Delegates to the meeting at the British Museum also urged the UN Security Council to ban the trade in Iraqi artefacts. UNESCO, the UN cultural organization, said its director general, Koichiro Matsuura, would meet on Wednesday with Secretary-General Kofi Annan to press the case for a ban. "American control at the border is almost zero," said Donny George, research director of the Iraqi National Museum in Baghdad. "Anyone can take anything and go out. They (the Americans) should control the border, they should check everything, because the bleeding of antiquities is still going on." George said he saw no US presence when he recently crossed the Iraqi-Jordanian border, but that Jordanian border officials said they had confiscated 12 boxes of objects and documents. He said that after US troops entered Baghdad earlier this month a staff member at the museum had begged them to park their tanks nearby to discourage looting.
"They told him they did not have orders for that. Was it done intentionally? I don't know," George said. "Moving a tank 50 to 60 meters (yards) to stand in front of the museum would have saved the world's heritage. You should ask them why they did not protect a place they knew contained the heritage of mankind."
The looting and vandalizing of Iraqi museums is the biggest disaster to affect any national art collection since the Second World War, the director of the British Museum said earlier. Neil MacGregor also told British Broadcasting Corp. radio it was "extraordinary" that American troops had been unable to prevent the pillaging of Iraq's priceless collections of Babylonian, Sumerian and Assyrian artefacts.
"This is without question the greatest disaster to a national collection since the Second World War, without question," said MacGregor. "Because Mesopotamia is the source of all urban civilization, it is a world disaster," he added.
MacGregor said after Tuesday's meeting that the British Museum had received "many offers of funding" from individuals and governments, and would oversee the training of experts to be sent to Iraq to help piece the country's archaeological heritage back together.
UNESCO said it would soon send a panel of experts to Iraq to begin compiling a database of the country's missing artefacts. The list would be shared with police around the world through Interpol, said the organization's assistant director-general, Mounir Bouchenaki.
Ancient Mesopotamia -- modern-day Iraq -- was the cradle of civilization, and Iraq's museums held priceless, millennia-old collections.
After the fall of Saddam Hussein's government earlier this month, looters stole and smashed priceless archaeological treasures from the National Museum in Baghdad. The museum in the northern city of Mosul also was pillaged, and Baghdad's Islamic Library, which holds one of the oldest surviving copies of the Quran, was set on fire. Many Iraqis criticized US troops for doing little to stop the theft, and MacGregor also questioned their apparent lack of action.
"It's very extraordinary ... that with American troops in Baghdad, American troops almost at the gates of the museum, this was allowed to happen," he said.

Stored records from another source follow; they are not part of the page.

(** X10: a page that lies within the index does not change when the feed is
    loaded again: the same [limit] and [offset] give the same epochs. *)
Theorem page_stable_under_reload env w w1 w2 limit offset page :
  (0 <= limit)%Z →
  (0 <= offset)%Z →
  epochs_limited env limit offset w = (Ok page, w1) →
  (Z.to_nat offset + Z.to_nat limit <= length (iss_epochs w1))%nat →
  read_data env w1 = (Ok tt, w2) →
  epochs_limited env limit offset w1 = (Ok page, w2).
Proof.
  intros Hlimit Hoffset Hrun Hwithin Hload'.
  apply epochs_limited_inv in Hrun as [Hload ->].
  rewrite (epochs_limited_spec _ _ _ Hload'). do 2 f_equal.
  destruct (read_data_index _ _ _ _ Hload') as [records ->].
  rewrite !slice_nonneg by assumption.
  rewrite drop_app_le by lia. apply take_app_le. rewrite length_drop. lia.
Qed.

Lemma page_stable_under_reload_witness :
  epochs_limited sample_env 1 1 loaded_once = (Ok [epoch_13], loaded_twice).
Proof.
  apply (page_stable_under_reload sample_env empty_world loaded_once loaded_twice 1 1).
  - lia.
  - lia.
  - vm_compute. reflexivity.
  - rewrite sample_index. simpl. lia.
  - apply sample_load.
Defined.
Lemma len_lower_branch_sim (gas : nat) (s : cursors) (ls : len_cursors) :
  in_step lenWild lenTame s ls ->
  sim (fun s' ls' => in_step lenWild lenTame s' ls' /\
                     (rd (pTame s') 0 <> 0 -> rd (pWild s') 0 <> 0))
      (lower_branch gas s) (len_lower_branch gas lenWild lenTame ls).
Proof.
  destruct s as [w t ws ts], ls as [lw lt iw it lws lts iws its].
  intros Hin; pose proof Hin as Hin0; revert Hin0.
  unfold in_step at 1; cbn [pWild pTame pWildSequence pTameSequence
    lpWild lpTame lpWildSequence lpTameSequence
    iWild iTame iWildSequence iTameSequence].
  intros (-> & -> & -> & -> & Hws & Hts & Hiw & Hit & Hiws & Hits
          & k & Hk1 & Hk2).
  assert (Hw : single_byte w = true)
    by (rewrite Hk1; apply single_byte_skipn; exact Hws).
  assert (Ht : single_byte t = true)
    by (rewrite Hk2; apply single_byte_skipn; exact Hts).
  unfold lower_branch, len_lower_branch;
    cbn [pWild pTame pWildSequence pTameSequence
         lpWild lpTame lpWildSequence lpTameSequence
         iWild iTame iWildSequence iTameSequence].
  rewrite (index_below_end _ _ _ Ht Hit).
  destruct (N.eqb_spec (rd w 0) STAR) as [Es|Es].
  { assert (Hnz : rd w 0 <> 0) by (rewrite Es; discriminate).
    pose proof (len_skip_stars_sim (tl w) (iw + 1)
                  (single_byte_tl _ Hw) (index_of_tl _ _ _ Hnz Hiw)) as Hsk.
    assert (Hsw : single_byte (skip_stars (tl w)) = true).
    { clear -Hw; apply single_byte_tl in Hw.
      induction (tl w) as [|c l IHl]; [reflexivity|].
      simpl; destruct (c =? STAR); [|exact Hw].
      apply IHl; apply single_byte_cons in Hw; tauto. }
    destruct (len_skip_stars (tl w) (iw + 1) lenWild) as [b|[w' i']|];
      [| |contradiction].
    - destruct Hsk as [-> Hz]; cbn [bind].
      rewrite Hz; reflexivity.
    - cbn [fst snd] in Hsk; destruct Hsk as [-> Hi']; cbn [bind].
      rewrite (index_below_end _ _ _ Hsw (index_of_below _ _ _ Hi')).
      destruct (N.eqb_spec (rd (skip_stars (tl w)) 0) 0) as [Ez|Ez];
        [reflexivity|].
      destruct (rd t 0 =? 0); [reflexivity|].
      eapply sim_bind
        with (R := fun t' ti => fst ti = t' /\ single_byte t' = true /\
                                index_below lenTame t' (snd ti)).
      + destruct (negb (rd (skip_stars (tl w)) 0 =? QUESTION));
          [apply len_seek_sim; assumption|cbn [sim fst snd]; auto].
      + intros t' [t'' it'] (E2 & Ht' & Hit'); cbn [fst snd] in *; subst t''.
        cbn [sim]; split; [|cbn [pWild]; auto].
        unfold in_step; cbn [pWild pTame pWildSequence pTameSequence
          lpWild lpTame lpWildSequence lpTameSequence
          iWild iTame iWildSequence iTameSequence].
        repeat split; try assumption.
        exists 0%nat; split; reflexivity. }
  destruct (CodePointCompare w t) eqn:Ec; cbn [negb andb].
  { cbn [sim]; split; [exact Hin|cbn [pWild pTame]].
    apply CodePointCompare_first in Ec; congruence. }
  destruct (N.eqb_spec (rd w 0) QUESTION) as [Eq|Eq]; cbn [negb].
  { cbn [sim]; split; [exact Hin|cbn [pWild pTame]].
    intros _; rewrite Eq; discriminate. }
  destruct (N.eqb_spec (rd t 0) 0) as [Et|Et]; [reflexivity|].
  rewrite Hk1 in Eq.
  destruct (skip_questions_prefix ws ts k Eq) as (j & Hjk & Hjw & Hsq).
  rewrite len_skip_questions_counts, Hsq; cbn [fst snd].
  assert (Hkt : (k < length ts)%nat).
  { destruct (Nat.lt_ge_cases k (length ts)) as [H|H]; [exact H|].
    rewrite Hk2, skipn_all2, rd_nil in Et by exact H; congruence. }
  assert (Hiws' : index_of lenWild (skipn j ws)
                    (iws + (Z.of_nat (length ws)
                            - Z.of_nat (length (skipn j ws))))).
  { unfold index_of in *; lia. }
  assert (Hits' : index_below lenTame (skipn j ts)
                    (its + (Z.of_nat (length ws)
                            - Z.of_nat (length (skipn j ws))))).
  { unfold index_below in *; rewrite !length_skipn; lia. }
  eapply sim_bind;
    [apply len_retry_sim;
       [apply single_byte_skipn; exact Hts|exact Hits']|].
  intros ts' [ts'' it'] (E2 & Hts' & Hit' & Hc); cbn [fst snd] in *;
    subst ts''.
  cbn [sim]; split.
  - unfold in_step; cbn [pWild pTame pWildSequence pTameSequence
      lpWild lpTame lpWildSequence lpTameSequence
      iWild iTame iWildSequence iTameSequence].
    repeat split; try assumption;
      [apply single_byte_skipn; exact Hws|].
    exists 0%nat; split; reflexivity.
  - cbn [pWild pTame]; apply CodePointCompare_first in Hc; congruence.
Qed.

Experts from the Louvre in Paris, New York's Metropolitan Museum of Art, Russia's Hermitage and the Berlin Museums also joined Tuesday's meeting to hear the report from the British Museum's Near East curator John Curtis, who returned Monday after a week in Iraq. MacGregor said it was unclear whether the looting had been carried out to order by thieves acting for private art collectors. "It's clear that there is a flourishing trade in illicit Mesopotamian antiquities, so I think a lot of it would have been stolen for the trade," he told the BBC. "That's not the same as for a specific collector."
US General Tommy Franks, the commander of coalition forces in Iraq, said Monday that Iraqis had begun to respond to American appeals to return the looted goods.
On Sunday the US-led coalition began broadcasting messages on radio offering rewards for the antiquities' return. The US Central Command said more than 100 items had been handed in, including priceless manuscripts, a 7,000-year-old vase and one of the oldest recorded bronze bas relief bulls.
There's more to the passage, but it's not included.